#### Instructions for the task:
From the listing below, copy only the lines from the line that contains "Definition crlf : string" to the line that contains "(** [func (p *ReverseProxy) ProxyHTTP(rw, req)]: delegates", counting those two lines as part of the copy.

>>>>>

(** * reverseproxy: a shallow embedding of src/reverse.go

    The handler code of [ReverseProxy] is modelled as a small writer monad
    over a trace of observable events: log lines, the hijack, the dial, the
    deadline calls, the writes to a connection, the relay copies, the
    closes and the goroutine spawned for the second copy direction.  The
    results of the operations the handler cannot decide itself (whether the
    [http.ResponseWriter] is an [http.Hijacker], the errors returned by
    [Hijack], [net.Dial], [SetDeadline], [Write] and [io.Copy], and the value
    of [time.Now()]) are read from an environment [Env]. *)

From Stdlib Require Import String Ascii List ZArith Bool Lia Relations.
Import ListNotations.
Open Scope string_scope.
Open Scope Z_scope.
Open Scope list_scope.
Set Warnings "-register-all".

(** ** Data model *)

(** The two connections of a CONNECT session: [clientConn] (hijacked) and
    [proxyConn] (dialed). *)
Inductive Conn := ClientConn | ProxyConn.

Definition conn_eqb (a b : Conn) : bool :=
  match a, b with
  | ClientConn, ClientConn | ProxyConn, ProxyConn => true
  | _, _ => false
  end.

(** Where [logf] sends a line: [p.ErrorLog] when set, the [log] package
    otherwise. *)
Inductive Sink := ErrorLogSink | StdLogSink.

(** [*http.Request], the two fields the handler reads. *)
Record Request := mkRequest {
  Method : string;
  URLHost : string   (* req.URL.Host *)
}.

(** [time.Duration] and [time.Time] in nanoseconds. *)
Definition Duration := Z.
Definition Time := Z.

Definition Nanosecond : Duration := 1.
Definition Second : Duration := 1000000000 * Nanosecond.
Definition Minute : Duration := 60 * Second.

(** [const defaultTimeout = time.Minute * 5] *)
Definition defaultTimeout : Duration := Minute * 5.

(** [t.Add(d)] *)
Definition time_Add (t : Time) (d : Duration) : Time := t + d.

(** The fields of [ReverseProxy] the handler reads: its own [Timeout], and
    [ErrorLog] of the embedded [*httputil.ReverseProxy] (only whether it is
    nil matters to [logf]). *)
Record ReverseProxy := mkReverseProxy {
  Timeout : Duration;
  ErrorLog_set : bool
}.

(** Observable events. [EGo body] is [go func() { ... }()]: [body] is the
    sequence of events the spawned goroutine performs. [ECopy dst src err]
    is [io.Copy(dst, src)] returning the error [err]. *)
Inductive Event :=
  | ELog (s : Sink) (msg : string)
  | EForward (req : Request)
  | EHijack
  | EDial (network addr : string)
  | ESetDeadline (c : Conn) (t : Time)
  | EWrite (c : Conn) (bytes : string)
  | ECopy (dst src : Conn) (err : option string)
  | EClose (c : Conn)
  | EGo (body : list Event).

(** Results of the operations outside the handler; a Go [error] is an
    [option string] ([None] is [nil]). *)
Record Env := mkEnv {
  env_hijacker : bool;                (* rw.(http.Hijacker) succeeds *)
  env_hijack_err : option string;
  env_dial_err : option string;
  env_now : Time;                     (* time.Now() *)
  env_client_deadline_err : option string;
  env_proxy_deadline_err : option string;
  env_write_err : option string;
  env_copy_err : Conn -> Conn -> option string  (* io.Copy(dst, src) *)
}.

(** ** A writer monad over the trace *)

Definition M (A : Type) : Type := list Event -> A * list Event.

Definition ret {A} (a : A) : M A := fun tr => (a, tr).

Definition bind {A B} (m : M A) (f : A -> M B) : M B :=
  fun tr => let (a, tr') := m tr in f a tr'.

Notation "x <- m ;; k" := (bind m (fun x => k))
  (at level 61, m at next level, right associativity).
Notation "m ;; k" := (bind m (fun _ => k))
  (at level 61, right associativity).

Definition emit (e : Event) : M unit := fun tr => (tt, app tr [e]).

(** Runs a handler from the empty trace and returns its trace. *)
Definition trace_of (m : M unit) : list Event := snd (m []).

(** [go f()]: the goroutine's own events form the body of the spawn event. *)
Definition go (body : M unit) : M unit := emit (EGo (trace_of body)).

(** ** The operations the handler calls *)

(** [func (p *ReverseProxy) logf(format string, args ...interface{})] *)
Definition logf (p : ReverseProxy) (msg : string) : M unit :=
  emit (ELog (if ErrorLog_set p then ErrorLogSink else StdLogSink) msg).

(** [p.logf("http: proxy error: %v", err)] *)
Definition proxy_error (err : string) : string := ("http: proxy error: " ++ err)%string.

Definition Hijack (env : Env) : M (option string) :=
  emit EHijack ;; ret (env_hijack_err env).

Definition Dial (env : Env) (network addr : string) : M (option string) :=
  emit (EDial network addr) ;; ret (env_dial_err env).

Definition SetDeadline (env : Env) (c : Conn) (t : Time) : M (option string) :=
  emit (ESetDeadline c t) ;;
  ret (match c with
       | ClientConn => env_client_deadline_err env
       | ProxyConn => env_proxy_deadline_err env
       end).

Definition Write (env : Env) (c : Conn) (bytes : string) : M (option string) :=
  emit (EWrite c bytes) ;; ret (env_write_err env).

Definition ioCopy (env : Env) (dst src : Conn) : M (option string) :=
  let err := env_copy_err env dst src in
  emit (ECopy dst src err) ;; ret err.

Definition Close (c : Conn) : M unit := emit (EClose c).

(** ["\r\n"] *)
Definition crlf : string := String "013"%char (String "010"%char EmptyString).

(** [[]byte("HTTP/1.0 200 OK\r\n\r\n")] *)
Definition handshake : string := ("HTTP/1.0 200 OK" ++ crlf ++ crlf)%string.

(** ** The handlers *)

(** [func (p *ReverseProxy) ProxyHTTP(rw, req)]: delegates to
    [httputil.ReverseProxy.ServeHTTP], outside this repository. *)
Definition ProxyHTTP (p : ReverseProxy) (env : Env) (req : Request) : M unit :=
  emit (EForward req).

<<<<<

#### Exercise result:
Definition crlf : string := String "013"%char (String "010"%char EmptyString).

(** [[]byte("HTTP/1.0 200 OK\r\n\r\n")] *)
Definition handshake : string := ("HTTP/1.0 200 OK" ++ crlf ++ crlf)%string.

(** ** The handlers *)

(** [func (p *ReverseProxy) ProxyHTTP(rw, req)]: delegates to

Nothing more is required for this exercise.